» What to do
Going down the data below, set down exactly the line with "- intros q l R; unfold drain_item." and each line after it through the line with "fifo_run (push := submit_item)"; no other lines.

» Data to examine
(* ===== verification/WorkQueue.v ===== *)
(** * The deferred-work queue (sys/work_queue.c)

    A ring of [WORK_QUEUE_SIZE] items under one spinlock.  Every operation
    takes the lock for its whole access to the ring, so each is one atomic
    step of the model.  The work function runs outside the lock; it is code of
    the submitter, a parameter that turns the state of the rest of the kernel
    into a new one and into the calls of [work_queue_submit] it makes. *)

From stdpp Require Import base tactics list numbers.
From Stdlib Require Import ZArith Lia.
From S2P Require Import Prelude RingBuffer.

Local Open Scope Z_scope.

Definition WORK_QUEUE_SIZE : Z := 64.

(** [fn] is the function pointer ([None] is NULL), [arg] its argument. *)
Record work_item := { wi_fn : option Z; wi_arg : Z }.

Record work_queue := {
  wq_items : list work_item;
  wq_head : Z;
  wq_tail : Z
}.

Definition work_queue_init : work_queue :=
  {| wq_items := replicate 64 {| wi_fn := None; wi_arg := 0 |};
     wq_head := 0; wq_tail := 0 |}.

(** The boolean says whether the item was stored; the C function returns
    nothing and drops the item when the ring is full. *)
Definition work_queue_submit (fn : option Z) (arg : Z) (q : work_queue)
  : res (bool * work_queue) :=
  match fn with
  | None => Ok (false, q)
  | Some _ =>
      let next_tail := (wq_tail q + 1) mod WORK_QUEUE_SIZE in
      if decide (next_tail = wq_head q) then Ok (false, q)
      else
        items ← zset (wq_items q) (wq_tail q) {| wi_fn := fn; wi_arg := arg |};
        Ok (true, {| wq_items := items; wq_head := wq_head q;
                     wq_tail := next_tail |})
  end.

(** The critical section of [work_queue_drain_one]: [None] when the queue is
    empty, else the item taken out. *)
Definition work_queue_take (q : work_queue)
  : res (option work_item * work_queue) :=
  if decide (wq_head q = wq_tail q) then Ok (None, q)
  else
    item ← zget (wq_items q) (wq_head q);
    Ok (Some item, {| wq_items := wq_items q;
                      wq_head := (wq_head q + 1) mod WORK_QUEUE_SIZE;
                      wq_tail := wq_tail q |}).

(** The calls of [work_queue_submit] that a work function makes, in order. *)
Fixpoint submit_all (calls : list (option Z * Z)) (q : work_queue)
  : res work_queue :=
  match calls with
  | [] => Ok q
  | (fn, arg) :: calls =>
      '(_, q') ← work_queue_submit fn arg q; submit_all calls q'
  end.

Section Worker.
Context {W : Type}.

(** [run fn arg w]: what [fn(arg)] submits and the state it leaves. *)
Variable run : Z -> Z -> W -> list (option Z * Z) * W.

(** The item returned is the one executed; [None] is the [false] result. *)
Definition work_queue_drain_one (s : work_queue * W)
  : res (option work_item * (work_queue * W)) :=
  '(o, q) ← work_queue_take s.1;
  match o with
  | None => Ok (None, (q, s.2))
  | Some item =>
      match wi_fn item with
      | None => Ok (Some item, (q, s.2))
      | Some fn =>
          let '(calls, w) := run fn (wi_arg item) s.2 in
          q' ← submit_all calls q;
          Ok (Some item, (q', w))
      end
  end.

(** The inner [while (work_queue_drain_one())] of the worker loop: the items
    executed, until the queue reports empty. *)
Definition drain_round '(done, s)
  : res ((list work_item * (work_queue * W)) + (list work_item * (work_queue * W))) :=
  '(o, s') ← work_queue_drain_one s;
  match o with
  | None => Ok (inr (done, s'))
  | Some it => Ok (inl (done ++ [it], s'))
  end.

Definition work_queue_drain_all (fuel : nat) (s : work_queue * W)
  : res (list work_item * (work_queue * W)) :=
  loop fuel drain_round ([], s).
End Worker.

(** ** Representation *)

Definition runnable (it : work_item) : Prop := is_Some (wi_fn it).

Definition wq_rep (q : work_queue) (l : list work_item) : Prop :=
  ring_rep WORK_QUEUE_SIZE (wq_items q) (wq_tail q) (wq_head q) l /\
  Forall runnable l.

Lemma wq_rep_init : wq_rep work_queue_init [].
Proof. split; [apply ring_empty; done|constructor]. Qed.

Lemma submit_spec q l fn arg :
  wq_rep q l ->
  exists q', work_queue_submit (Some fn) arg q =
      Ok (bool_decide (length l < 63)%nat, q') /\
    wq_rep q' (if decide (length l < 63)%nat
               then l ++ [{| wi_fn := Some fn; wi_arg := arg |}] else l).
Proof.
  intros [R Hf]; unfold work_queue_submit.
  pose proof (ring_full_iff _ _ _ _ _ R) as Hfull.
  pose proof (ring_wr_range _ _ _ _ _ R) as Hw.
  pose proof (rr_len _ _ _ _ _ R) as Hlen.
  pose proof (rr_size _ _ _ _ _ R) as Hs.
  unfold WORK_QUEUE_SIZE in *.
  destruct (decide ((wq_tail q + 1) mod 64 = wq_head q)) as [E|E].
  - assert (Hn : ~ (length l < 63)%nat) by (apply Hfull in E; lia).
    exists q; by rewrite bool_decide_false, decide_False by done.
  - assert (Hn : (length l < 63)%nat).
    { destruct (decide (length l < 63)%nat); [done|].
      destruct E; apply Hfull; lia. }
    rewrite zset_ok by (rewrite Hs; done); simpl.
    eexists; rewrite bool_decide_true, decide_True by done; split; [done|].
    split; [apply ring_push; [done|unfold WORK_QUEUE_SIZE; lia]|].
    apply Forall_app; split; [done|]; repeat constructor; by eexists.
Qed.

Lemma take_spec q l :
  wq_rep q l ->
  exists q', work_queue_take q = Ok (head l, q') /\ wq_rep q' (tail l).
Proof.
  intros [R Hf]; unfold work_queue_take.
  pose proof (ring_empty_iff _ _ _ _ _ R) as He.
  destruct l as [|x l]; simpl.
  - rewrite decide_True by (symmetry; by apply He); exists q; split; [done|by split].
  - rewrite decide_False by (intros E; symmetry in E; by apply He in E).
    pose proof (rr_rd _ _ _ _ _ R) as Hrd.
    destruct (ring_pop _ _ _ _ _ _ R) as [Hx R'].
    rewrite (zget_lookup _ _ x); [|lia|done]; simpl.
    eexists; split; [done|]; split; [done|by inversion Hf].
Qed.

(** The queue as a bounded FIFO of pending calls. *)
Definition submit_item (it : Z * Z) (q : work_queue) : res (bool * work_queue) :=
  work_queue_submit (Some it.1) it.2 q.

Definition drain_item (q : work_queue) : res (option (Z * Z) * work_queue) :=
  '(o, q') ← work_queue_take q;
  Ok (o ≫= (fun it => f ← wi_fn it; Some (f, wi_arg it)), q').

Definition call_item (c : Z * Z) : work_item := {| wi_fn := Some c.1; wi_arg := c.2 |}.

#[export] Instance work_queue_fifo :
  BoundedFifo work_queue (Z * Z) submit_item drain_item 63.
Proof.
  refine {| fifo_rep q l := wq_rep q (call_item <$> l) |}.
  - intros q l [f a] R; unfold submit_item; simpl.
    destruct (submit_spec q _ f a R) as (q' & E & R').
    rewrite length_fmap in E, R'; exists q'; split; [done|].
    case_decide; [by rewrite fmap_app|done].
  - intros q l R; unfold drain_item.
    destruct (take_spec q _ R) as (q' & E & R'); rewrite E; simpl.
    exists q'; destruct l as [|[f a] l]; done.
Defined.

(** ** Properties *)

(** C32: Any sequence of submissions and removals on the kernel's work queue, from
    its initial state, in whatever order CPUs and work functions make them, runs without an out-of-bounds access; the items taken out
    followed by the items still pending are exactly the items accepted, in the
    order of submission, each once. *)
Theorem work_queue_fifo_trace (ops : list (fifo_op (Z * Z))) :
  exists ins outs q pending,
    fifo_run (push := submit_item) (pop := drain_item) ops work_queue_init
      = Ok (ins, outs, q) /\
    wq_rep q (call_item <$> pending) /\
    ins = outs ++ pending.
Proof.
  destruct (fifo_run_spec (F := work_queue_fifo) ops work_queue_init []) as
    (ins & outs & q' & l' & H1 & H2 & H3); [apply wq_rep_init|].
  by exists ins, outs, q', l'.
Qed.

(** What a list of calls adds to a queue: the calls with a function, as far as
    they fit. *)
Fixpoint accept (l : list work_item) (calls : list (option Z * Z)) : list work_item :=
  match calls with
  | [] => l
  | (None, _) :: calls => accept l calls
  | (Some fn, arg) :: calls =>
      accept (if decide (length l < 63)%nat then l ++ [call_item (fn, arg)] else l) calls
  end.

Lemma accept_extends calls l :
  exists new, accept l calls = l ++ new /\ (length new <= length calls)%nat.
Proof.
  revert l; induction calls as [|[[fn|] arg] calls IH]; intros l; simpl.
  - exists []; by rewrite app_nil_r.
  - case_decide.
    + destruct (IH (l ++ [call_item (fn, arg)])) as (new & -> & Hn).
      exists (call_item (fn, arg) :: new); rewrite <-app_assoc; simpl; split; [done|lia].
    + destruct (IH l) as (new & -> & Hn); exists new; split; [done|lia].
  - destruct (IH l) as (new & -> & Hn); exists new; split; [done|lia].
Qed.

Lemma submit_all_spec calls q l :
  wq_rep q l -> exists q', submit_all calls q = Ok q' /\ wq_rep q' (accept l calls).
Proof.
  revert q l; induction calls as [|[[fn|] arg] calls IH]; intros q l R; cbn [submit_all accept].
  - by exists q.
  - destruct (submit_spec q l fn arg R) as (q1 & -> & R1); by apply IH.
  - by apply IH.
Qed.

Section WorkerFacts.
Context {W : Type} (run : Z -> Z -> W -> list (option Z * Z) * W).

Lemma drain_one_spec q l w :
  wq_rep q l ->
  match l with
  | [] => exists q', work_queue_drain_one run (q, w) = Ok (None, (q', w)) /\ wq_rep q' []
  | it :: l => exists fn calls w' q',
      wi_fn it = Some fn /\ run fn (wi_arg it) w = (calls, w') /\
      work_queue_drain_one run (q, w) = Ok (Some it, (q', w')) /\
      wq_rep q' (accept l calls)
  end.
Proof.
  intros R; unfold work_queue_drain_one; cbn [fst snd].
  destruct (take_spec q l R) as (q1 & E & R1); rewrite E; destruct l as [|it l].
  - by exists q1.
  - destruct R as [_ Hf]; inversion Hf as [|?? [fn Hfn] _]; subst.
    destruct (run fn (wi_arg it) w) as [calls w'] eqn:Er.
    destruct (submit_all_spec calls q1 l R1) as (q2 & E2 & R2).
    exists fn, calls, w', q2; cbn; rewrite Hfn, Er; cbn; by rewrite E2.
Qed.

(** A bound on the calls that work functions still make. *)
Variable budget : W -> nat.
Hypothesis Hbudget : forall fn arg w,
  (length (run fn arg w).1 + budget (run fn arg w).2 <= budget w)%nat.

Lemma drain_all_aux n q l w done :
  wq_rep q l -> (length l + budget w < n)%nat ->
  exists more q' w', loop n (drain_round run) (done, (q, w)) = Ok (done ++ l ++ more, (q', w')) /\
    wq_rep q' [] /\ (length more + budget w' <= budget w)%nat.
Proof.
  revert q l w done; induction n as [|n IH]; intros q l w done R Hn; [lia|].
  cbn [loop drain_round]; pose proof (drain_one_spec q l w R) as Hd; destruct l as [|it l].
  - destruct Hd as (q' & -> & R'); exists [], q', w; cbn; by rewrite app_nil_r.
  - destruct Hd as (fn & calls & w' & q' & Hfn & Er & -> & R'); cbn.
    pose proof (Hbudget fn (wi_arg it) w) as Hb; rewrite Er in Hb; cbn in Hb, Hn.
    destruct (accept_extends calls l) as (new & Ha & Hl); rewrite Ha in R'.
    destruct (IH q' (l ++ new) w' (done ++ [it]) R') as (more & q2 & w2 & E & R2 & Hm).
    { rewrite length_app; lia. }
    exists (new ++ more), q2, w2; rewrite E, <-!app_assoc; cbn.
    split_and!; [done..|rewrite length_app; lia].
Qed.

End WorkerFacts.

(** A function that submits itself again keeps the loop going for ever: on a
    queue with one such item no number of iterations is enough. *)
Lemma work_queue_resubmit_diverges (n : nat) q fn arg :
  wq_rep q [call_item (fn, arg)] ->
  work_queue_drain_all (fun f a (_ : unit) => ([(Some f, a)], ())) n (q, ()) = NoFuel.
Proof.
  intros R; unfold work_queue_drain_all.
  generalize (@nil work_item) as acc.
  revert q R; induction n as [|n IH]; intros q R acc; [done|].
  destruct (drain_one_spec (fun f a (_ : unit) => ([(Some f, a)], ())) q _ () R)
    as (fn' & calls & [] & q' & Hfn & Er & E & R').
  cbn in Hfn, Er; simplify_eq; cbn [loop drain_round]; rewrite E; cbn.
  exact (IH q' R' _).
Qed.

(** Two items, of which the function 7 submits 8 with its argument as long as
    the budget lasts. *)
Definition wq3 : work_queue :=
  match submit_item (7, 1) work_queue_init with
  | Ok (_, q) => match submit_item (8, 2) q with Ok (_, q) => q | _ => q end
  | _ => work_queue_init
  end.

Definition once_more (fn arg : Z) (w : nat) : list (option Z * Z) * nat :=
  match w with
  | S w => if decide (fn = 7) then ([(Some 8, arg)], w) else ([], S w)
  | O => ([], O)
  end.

» Reply to the task
  - intros q l R; unfold drain_item.
    destruct (take_spec q _ R) as (q' & E & R'); rewrite E; simpl.
    exists q'; destruct l as [|[f a] l]; done.
Defined.

(** ** Properties *)

(** C32: Any sequence of submissions and removals on the kernel's work queue, from
    its initial state, in whatever order CPUs and work functions make them, runs without an out-of-bounds access; the items taken out
    followed by the items still pending are exactly the items accepted, in the
    order of submission, each once. *)
Theorem work_queue_fifo_trace (ops : list (fifo_op (Z * Z))) :
  exists ins outs q pending,
    fifo_run (push := submit_item) (pop := drain_item) ops work_queue_init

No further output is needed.